Pym, A. S, Brodin, P., Brosch, R., Huerre, M., Cole, S. T. (2002)
Loss of RD1 contributed to the attenuation of the live tuberculosis
vaccines Mycobacterium bovisBCG and Mycobacterium microti.
Mol Microbiol 46:709-717,
(full-text).
In parallel, a whole genome sequencing project on strain OV254 was recently started and is being continued in collaboration with the Sanger Institute.
Mycobacterium leprae
The sequencing project of the complete genome of M. leprae is finished, (Nature 409: 1007-1011).
The annotation of the sequence was done using the software Artemis (Rutherford et al., 2000, Bioinformatics, 16, 944-5).
Interactive tool for gene and/or protein analyses in the M. leprae genome: Leproma.
The genome sequence of a strain of Mycobacterium
leprae,originally isolated in Tamil Nadu (TN), has been completed
recently, thus meeting one of the highest priorities defined for
leprosy research and control programmes at the joint WHO/Sasakawa
Memorial Health Fund meeting held in Bangkok in 1995. The project was
undertaken in collaboration with the Pathogen Genome Sequencing Unit
at the Sanger Centre directed by Dr. Bart Barrell.
The sequence was obtained by a combined approach employing automated DNA
sequence analysis of selected cosmids and whole genome shotgun clones.
After the finishing process, the genome sequence of the TN strain of the
leprosy bacillus was found to contain 3,268,203 bp, and to have an average
G+C content of 57.8%.
These values are much lower than those seen in Mycobacterium tuberculosis which were 4,441, 529 bp and 65.6% G+C.
There are an estimated 4,000 genes encoding proteins in the tubercle bacillus but only 1,605 functional genes were identified in M. leprae. From the combined results of BLASTX and BLASTN searches, using filters to reduce noise, it was established that M. leprae contains at least 1,114 pseudogenes, with two or more mutations which should prevent their expression, and that a further 1,686 genes have been "deleted" from the genome.

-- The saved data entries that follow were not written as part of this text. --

Definition arp_result (s : repair_tables) (x : option (mac_to_port * list arp_out)) : option (repair_tables * list repair_out) :=
  '(m, os) ← x; Some (with_macs s m, map of_arp os).
Definition tcp_result (s : repair_tables) (x : option (path_state * list tcp_out * Z)) :
    option (repair_tables * table_tcp * Z * list repair_out * Z) :=
  '(p, os, r) ← x; Some (with_macs s (ps_mac_port p), ps_tcp_table p, ps_secuence p, flat_map of_tcp os, r).

Section off.
  Context (now : Z) (ps : Z → option Z).

Lemma send_off s src dst data in_port out_port :
  repair_send_unicast 0 now ps s src dst data in_port out_port =
  arp_result s (arp_path_send_unicast now (rt_mac_port s) dst out_port).
Proof using.
  unfold repair_send_unicast, arp_path_send_unicast. destruct (out_port =? -1); cbn [negb]; [by destruct s|].
  cbn [Z.eqb mbind option_bind andb]. by destruct (mac_to_port_time_refresh _ _ _ _) as [[m ?]|].
Qed.

Lemma arp_off nt s f data :
  repair_arp_path 0 now ps nt s f data =
  arp_result s (pipeline_arp_path now nt (rt_mac_port s) f).
Proof using.
  unfold repair_arp_path, pipeline_arp_path.
  destruct (mac_to_port_found_port _ _ _) as [[m p]|]; [cbn [mbind option_bind]|done].
  destruct (_ || _).
  - destruct (p =? -1); [by destruct (is_neighbor _ _)|].
    destruct (p =? fr_in_port f); [by destruct (mac_to_port_time_refresh _ _ _ _) as [[??]|]|].
    destruct (mac_to_port_check_timeout _ _ _) as [c|]; [cbn [mbind option_bind]|done].
    destruct (negb _); [by destruct (mac_to_port_update _ _ _ _ _) as [[??]|]|done].
  - destruct (if (fr_eth_type f =? 1544) || fr_arppath f then _ else _) as [m'|]; [cbn [mbind option_bind]|done].
    destruct (mac_to_port_found_port m' _ _) as [[m2 out]|]; [cbn [mbind option_bind]|done].
    rewrite send_off. cbn [with_macs rt_mac_port]. by destruct (arp_path_send_unicast _ _ _ _) as [[??]|].
Qed.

The latter conclusion is based upon the not unreasonable assumption that both mycobacteria are derived from a common ancestor and had gene pools of similar size at one stage, as suggested by comparative analysis. Downsizing from a 4.41 Mb genome such as that of M. tuberculosis to one of 3.26 Mb would account for the loss of some 1,200 protein-coding sequences.
There is clear evidence from inspection of the genomic context and from the presence of extensively truncated coding sequences that many of these genes were once present in the M. leprae genome and have truly been lost. It is also certain that M. tuberculosis harbors a substantial number of genes that were never present in the leprosy bacillus and that M. leprae contains >100 genes that have no counterpart in the genome of the present tubercle bacillus. From the results of highly sensitive dot-matrix comparisons, it seems probable that the extensively-decayed coding sequences of around 450 once-common genes remain within the M. leprae genome but that these have mutated so much that they are now below the threshold used in the BLAST analysis. The corresponding genes may have been lost at an early stage of the genome degeneration process and thus been under lower selective pressure.

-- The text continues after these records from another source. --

Lemma ports_run_gives L tail nd : node_ok L nd → gives (node_ok None) (ports_run parse 0 w d g t tail nd).
Proof using.
  intros Hn. unfold ports_run, dp_ports_run. set (l := port_list (sw_ports (nd_sw nd))).
  assert (Hn0 : node_ok (Some l) nd) by (destruct Hn as [[? ? ?] ? ? ?]; split; [split; [done|done|by intros ? [= <-]]|done..]).
  assert (Hrun : run_ok l (fold_left (run_port (device w (nd_sw nd)) (process_on parse 0 w d g t tail)) l (mret nd, sw_ports (nd_sw nd)))).
  { assert (Hs : run_ok l (mret nd, sw_ports (nd_sw nd))) by (split; [by apply gives_ret|split; [apply Hn|done]]).
    assert (Hsub : Forall (λ no, no ∈ l) l) by (by apply list.Forall_forall). revert Hsub Hs.
    generalize (mret nd : outcome node, sw_ports (nd_sw nd)). generalize l at 2 5. intros l' s Hsub. revert s.
    induction Hsub as [|no l' Hin _ IH]; intros s Hs; cbn [fold_left]; [done|]. by apply IH, run_port_ok. }
  destruct (fold_left _ _ _) as [x dp]. destruct Hrun as (Hx & Hp & Hl). eapply gives_bind; [exact Hx|].
  intros nd1 [[Hpl _ _] ? ? ?]. apply gives_ret. split; [|done..]. by split.
Qed.

(** * Timers *)

Lemma refill_refs now e : me_flow_refs (refill_bucket now e) = me_flow_refs e ∧ me_meter_id (refill_bucket now e) = me_meter_id e.
Proof using. done. Qed.

Lemma add_tokens_ok now pl : pipeline_ok [] pl →
  pipeline_ok [] (Pipeline (Datapath (dp_flows (pl_dp pl)) (dp_groups (pl_dp pl)) (meter_table_add_tokens now (dp_meters (pl_dp pl))) (dp_sent (pl_dp pl)))
                    (pl_tables pl)).
Proof using.
  intros [[Hg Hm [Rg Rgn Rex Rnm Rm Rmn Rms Rord] Ht] Hlen Htab Hin Hid]. split; try done.
  split; cbn [pl_dp dp_groups dp_meters dp_flows]; try done.
  - destruct Hm as [He Hn Hb Hmax]. split; cbn [meter_table_add_tokens mt_entries mt_entries_num mt_bands_num]; [|by rewrite map_size_fmap|by rewrite bands_of_fmap|done].
    intros i e. rewrite lookup_fmap_Some. intros (e0 & <- & H0). destruct (He _ _ H0). split; [done|by apply meter_ok_refill].
  - split; cbn [dp_groups dp_meters dp_flows meter_table_add_tokens mt_entries]; try done.
    + intros k e p. rewrite lookup_fmap_Some. intros (e0 & <- & H0) Hp. by apply (Rm k e0 p).
    + intros k e. rewrite lookup_fmap_Some. intros (e0 & <- & H0). by apply (Rmn k e0).
Qed.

Information about the functional classification of both the remaining
active genes, and the pseudogenes, of M. leprae can be found on
this website
ML_gene_list together with the complete EMBL entry ML.embl.
If we are to develop a specific immunological test for the early
diagnosis of leprosy, in particular the tuberculoid form of the
disease, it is essential to define the protein repertoire accurately
through a combination of genomic and proteomic studies, and to
identify those proteins that are confined to M. leprae or show
extensive diversity from their counterparts in other mycobacteria. At
the present time, the results of preliminary in silico proteome
comparisons are available and these are particularly
informative. Roughly 10% of the M. tuberculosis genome encodes 167
proteins belonging to the novel, glycine-rich PE and PPE
families. There are only about 10 of these proteins present in
M. leprae and this may account for the significant difference in the
respective genome sizes. Of interest is the finding that one of the
PPE proteins, the serine-rich antigen, is well recognised by sera from
leprosy patients and strikingly different from the equivalent
M. tuberculosis protein.
Consistent with this downsizing trend, the
class of proteins referred to as "conserved hypotheticals"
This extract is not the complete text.